А я и не обиделась. Мне даже не было стыдно ходить с этой красной лентой, которая выпирала из всей одежды. Спрятать её было невозможно. На моей тощей шее эта лента болталась, словно шарф. И убрать с шеи ключ на ленте было нельзя. Потому что мама сказала. И мама зорко следила: на месте ли ключ. С лентой.
Не помню уже, сколько я так проходила.
А мама даже не помнит этого случая.
Папа приехал позже и застал меня уже с лентой на шее. Воспринял это как данность. Историю с ключами ему как-то никто не рассказал.
Бабушка умерла…
Поэтому историю с потерянным ключом знаю только я. Теперь и вы.
А я с тех пор ничего не теряю. Только ищу. На территории квартиры.
В Даниловском монастыре
Была сегодня в Даниловском монастыре.
Минут сорок, может быть, там провела. Возможно, чуть больше. Ну, час от силы. А столько сценок, типажей перед глазами прошло, что на неделю, если не на месяц, хватит.
Вот хотя бы.
Стою в очереди за свечами. И что-то долго так. Почему-то ажиотаж с записками – люди в скиты какие-то о ком-то подают, акафисты заказывают, простые молебны, не простые (я уж не очень разбираюсь какие), цены уточняют…
У меня совсем голова кругом пошла. Тоже ведь думаешь – а вдруг и мне надо! И все так помногу записок подают. Штук по пять, а то и больше. И все именами испещрены. Красиво смотрится издалека…
А за конторкой женщина бойкая такая. Как орешки щёлкает – объясняет, что да как. Звонким таким голосом, с четкой дикцией, что нечасто наблюдается у женщин за церковными конторками – ни звона, ни дикции, ни внятности, бывает, не дождёшься. А эта особенная какая-то. И со смаком всё делает. В удовольствие ей. Даже и в очереди стоять интересно – когда вот такая за конторкой сидит.
Но тут тётки какие-то совсем бестолковые подошли. Вернее, очередь их подошла. Уточняли всё, уточняли… Особенно одна совсем непонятливая. А та, звонкая, с такой же охотой объясняет. И очередь вроде тоже в моём настроении – слушает, думает заодно: может, и мне чё надо.
Вдруг мужик, стоящий за мной, громко так говорит:
– Ну совсем совести нет!
И эхо даже дрогнуло от неожиданности – эт-эт…
И очередь вздрогнула.
Тётка через какое-то время наконец отошла от конторки. Причём она не все дела переделала, а пошла что-то в записочках своих бессчётных дописывать или исправлять.

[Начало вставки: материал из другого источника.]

(** Marking a region gives it back to the scheduler. *)
Lemma mark_region_ok t now : 0 <= t < s.(sv_geometry).(tg_total_tiles) -> 0 <= now ->
  queues_ok (fun r => held r \/ r = region_of s.(sv_geometry) t) s ->
  queues_ok held (wd_stream_mark_dirty_top_region_locked s t now true).
Proof.
  intros Ht Hn (G & D & R). unfold wd_stream_mark_dirty_top_region_locked.
  rewrite (top_region_spec _ _ G Ht). fold (region_of s.(sv_geometry) t).
  pose proof (region_of_range _ _ G Ht) as Hr. destruct D as [D1 D2 D3 D4 D5].
  assert (exists d, wd_stream_dirty_region_scheduler_locked s true = s <| sv_dirty_region_scheduler := Some d |> /\
    sched_ok d /\ d.(ds_capacity) = region_total s.(sv_geometry) /\
    forall r, (exists d, s.(sv_dirty_region_scheduler) = Some d /\ waits d r) -> waits d r) as (d & -> & Hd & Hc & Hkeep).
  { unfold wd_stream_dirty_region_scheduler_locked. destruct (sv_dirty_region_scheduler s) as [d|] eqn:E.
    - exists d. destruct (D3 d eq_refl). split_and!; try done; [| by intros r (? & [= <-] & ?)].
      rewrite <- E. by destruct s.
    - destruct (region_total_eq _ G) as (_ & Ht2 & Hx). unfold wd_dirty_region_scheduler_create.
      fold (region_total s.(sv_geometry)). rewrite !(proj2 (Z.eqb_neq _ _)) by lia. cbn [orb negb].
      eexists. split; [reflexivity |]. split_and!; [| done | by intros r (? & ? & _)].
      replace (region_total s.(sv_geometry) + 63) with (region_total s.(sv_geometry) + 64 - 1) by lia.
      apply empty_ok; try done; try lia. unfold zlen. rewrite length_replicate. lia. }
  cbn [sv_dirty_region_scheduler set_field].
  destruct (enqueue_waits d (region_of s.(sv_geometry) t) now Hd) as (Hd' & Hc' & Hw & Hk); [by rewrite Hc | done |].
  destruct (wd_dirty_region_scheduler_enqueue true d _ now) as [b d']. cbn [snd] in Hd', Hc', Hw, Hk.
  split; [done |]. split; [| done]. split; try done.
  - intros ? [= <-]. split; [done |]. by rewrite Hc'.
  - intros t' Ht' Hd2. destruct (D5 t' Ht' Hd2) as [[?|Eq]|?]; [by left | right | right].
    + exists d'. split; [done |]. change (waits d' (region_of s.(sv_geometry) t')). by rewrite Eq.
    + exists d'. split; [done |]. by apply Hk, Hkeep.
Qed.

(** Removing a region that has no dirty tile. *)
Lemma remove_region_ok r : 0 <= r < region_total s.(sv_geometry) ->
  wd_stream_top_region_still_dirty_locked s r = false ->
  queues_ok (fun r' => held r' \/ r' = r) s ->
  queues_ok held (wd_stream_remove_dirty_top_region_locked s r).
Proof.
  intros Hr Hs Q. assert (forall t, 0 <= t < s.(sv_geometry).(tg_total_tiles) ->
    aget false s.(sv_dirty_queued) t = true -> region_of s.(sv_geometry) t <> r) as Hne.
  { intros t Ht Hd E. apply not_true_iff_false in Hs. apply Hs, (still_dirty_spec _ _ r Q Hr). by exists t. }
  destruct Q as (G & [D1 D2 D3 D4 D5] & R). unfold wd_stream_remove_dirty_top_region_locked.
  destruct (sv_dirty_region_scheduler s) as [d|] eqn:Es.
  - destruct (D3 d eq_refl) as [Hd Hc]. destruct (forget_waits d r Hd ltac:(lia)) as (Hd' & Hc' & Hk & _).
    split; [done |]. split; [| done]. split; try done.
    + intros ? [= <-]. split; [done |]. by rewrite Hc'.
    + intros t Ht Hq. destruct (D5 t Ht Hq) as [[?|?]|(d0 & [= <-] & ?)]; [by left | by destruct (Hne t) | right].
      eexists. split; [reflexivity |]. apply Hk; [done | by apply Hne].
  - split; [done |]. split; [| done]. rewrite Es. split; try done.
    intros t Ht Hq. destruct (D5 t Ht Hq) as [[?|?]|?]; [by left | by destruct (Hne t) | by right].
Qed.

(** Taking a region: the pass holds it from now on. *)
Lemma take_region_ok d cursor now : s.(sv_dirty_region_scheduler) = Some d -> u64_ok now -> queues_ok held s ->
  let '(top, d') := wd_dirty_region_scheduler_take d cursor now in
  let s' := s <| sv_dirty_region_scheduler := Some d' |> in
  match top with
  | None => queues_ok held s'
  | Some r => let s' := wd_stream_sync_dirty_region_count_locked s' in
      queues_ok (fun x => held x \/ x = r) s' /\ 0 <= r < region_total s.(sv_geometry) /\
      s'.(sv_dirty_region_count) = s.(sv_dirty_region_count) - 1
  end.
Proof.
  intros Es Hn (G & [D1 D2 D3 D4 D5] & R). destruct (D3 d Es) as [Hd Hc]. rewrite Es in D4.
  pose proof (take_waits d cursor now Hd Hn) as T.
  destruct (wd_dirty_region_scheduler_take d cursor now) as [top d'].
  destruct T as (Hd' & Hc' & Hkeep & Hfrom & Hsome & Hnone).
  assert (forall x, Some d' = Some x -> sched_ok x /\ x.(ds_capacity) = region_total s.(sv_geometry)) as Hsch
    by (intros ? [= <-]; split; [done | by rewrite Hc']).
  assert (forall t, 0 <= t < s.(sv_geometry).(tg_total_tiles) -> aget false s.(sv_dirty_queued) t = true ->
    (held (region_of s.(sv_geometry) t) \/ top = Some (region_of s.(sv_geometry) t)) \/
    exists x, Some d' = Some x /\ waits x (region_of s.(sv_geometry) t)) as Hw.
  { intros t Ht Hdt. destruct (D5 t Ht Hdt) as [?|(d0 & E0 & Hw)]; [left; by left |].
    rewrite Es in E0. injection E0 as <-. destruct (Hkeep _ Hw); [left; by right | right; by exists d']. }
  destruct top as [r|]; cbv zeta.
  - split_and!; [| | | cbn [sv_dirty_region_count set_field wd_stream_sync_dirty_region_count_locked]].
    + split; [done |]. split; [| done]. split; try done.
      intros t Ht Hdt. destruct (Hw t Ht Hdt) as [[?|[= ->]]|?]; [left; by left | left; by right | by right].
    + destruct (Hfrom r eq_refl) as [Hr _]. lia.
    + destruct (Hfrom r eq_refl) as [Hr _]. rewrite Hc in Hr. apply Hr.
    + rewrite D4. exact (Hsome r eq_refl).
  - split; [done |]. split; [| done]. split; try done.
    + cbn [sv_dirty_region_count sv_dirty_region_scheduler set_field]. by rewrite Hnone.
    + intros t Ht Hdt. destruct (Hw t Ht Hdt) as [[?|?]|?]; [by left | done | by right].
Qed.

Lemma remove_region_count r : 0 <= r -> queues_ok held s ->
  (wd_stream_remove_dirty_top_region_locked s r).(sv_dirty_region_count) <= s.(sv_dirty_region_count).
Proof.
  intros Hr (G & [D1 D2 D3 D4 D5] & _). unfold wd_stream_remove_dirty_top_region_locked.
  destruct (sv_dirty_region_scheduler s) as [d|] eqn:Es; [| lia].
  destruct (forget_waits d r (proj1 (D3 d eq_refl)) Hr) as (_ & _ & _ & Hle). rewrite D4. exact Hle.
Qed.

Lemma maybe_clear_region_ok t : 0 <= t < s.(sv_geometry).(tg_total_tiles) ->
  queues_ok held s -> queues_ok held (wd_stream_maybe_clear_dirty_top_region_for_base_locked s t).
Proof.
  intros Ht Q. unfold wd_stream_maybe_clear_dirty_top_region_for_base_locked.
  rewrite (top_region_spec _ _ (proj1 Q) Ht). case_if; [| done]. bool_cases.
  apply remove_region_ok; [by apply region_of_range, Ht; apply Q | done |].
  revert Q. apply held_weaken. by left.
Qed.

И тоже громко так, ни к кому не обращаясь конкретно:
– Вы уж извините меня, бестолковую.
А я и не обижалась, например. Я такая же бестолковая. А как к конторке подойдёшь – обычно последняя толковость пропадает куда-то.
Другая, её подруга, быстро управилась. Может, уже и боялась лишние вопросы задавать.
Тут и моя очередь подошла. Я тоже постаралась поскорее, чтобы дяденьку не нервировать. (В итоге забыла пряничный домик – миленький и малюсенький – купить, с жителем-медвежонком внутри. Ну да ладно! Может, и не нужен он мне.)
А за строгим дяденькой другой стоял. Я его так и не разглядела. Но голос добрый такой. Не благостный-постный, а именно добрый. И юмор в нём слышится, смешинка такая. И он тоже, не обращаясь как будто ни к кому, говорит:
– Место святое. Лишнюю минуту в нём постоять – ничего плохого тут нет, одна польза.
И книжечку с конторки взял с акафистами. Мол, можно стоять и молиться, например.
А тот, за мной который, взвился:
– А ничего, что я за пятьсот километров приехал?
– Ничего, – отвечает добрый со смешинкой голос.
– А ничего, что мне обратно ещё ехать?
– Ничего, – в ответ, – а то мог бы и не ехать…
– Да вот не мог! – всё больше раздражается мужчина «тупости» собеседника.
– А раз не мог, то стой и терпи. И жди своей очереди со смирением, – не меняя интонации, ответил голос, и его обладатель углубился в сборник акафистов.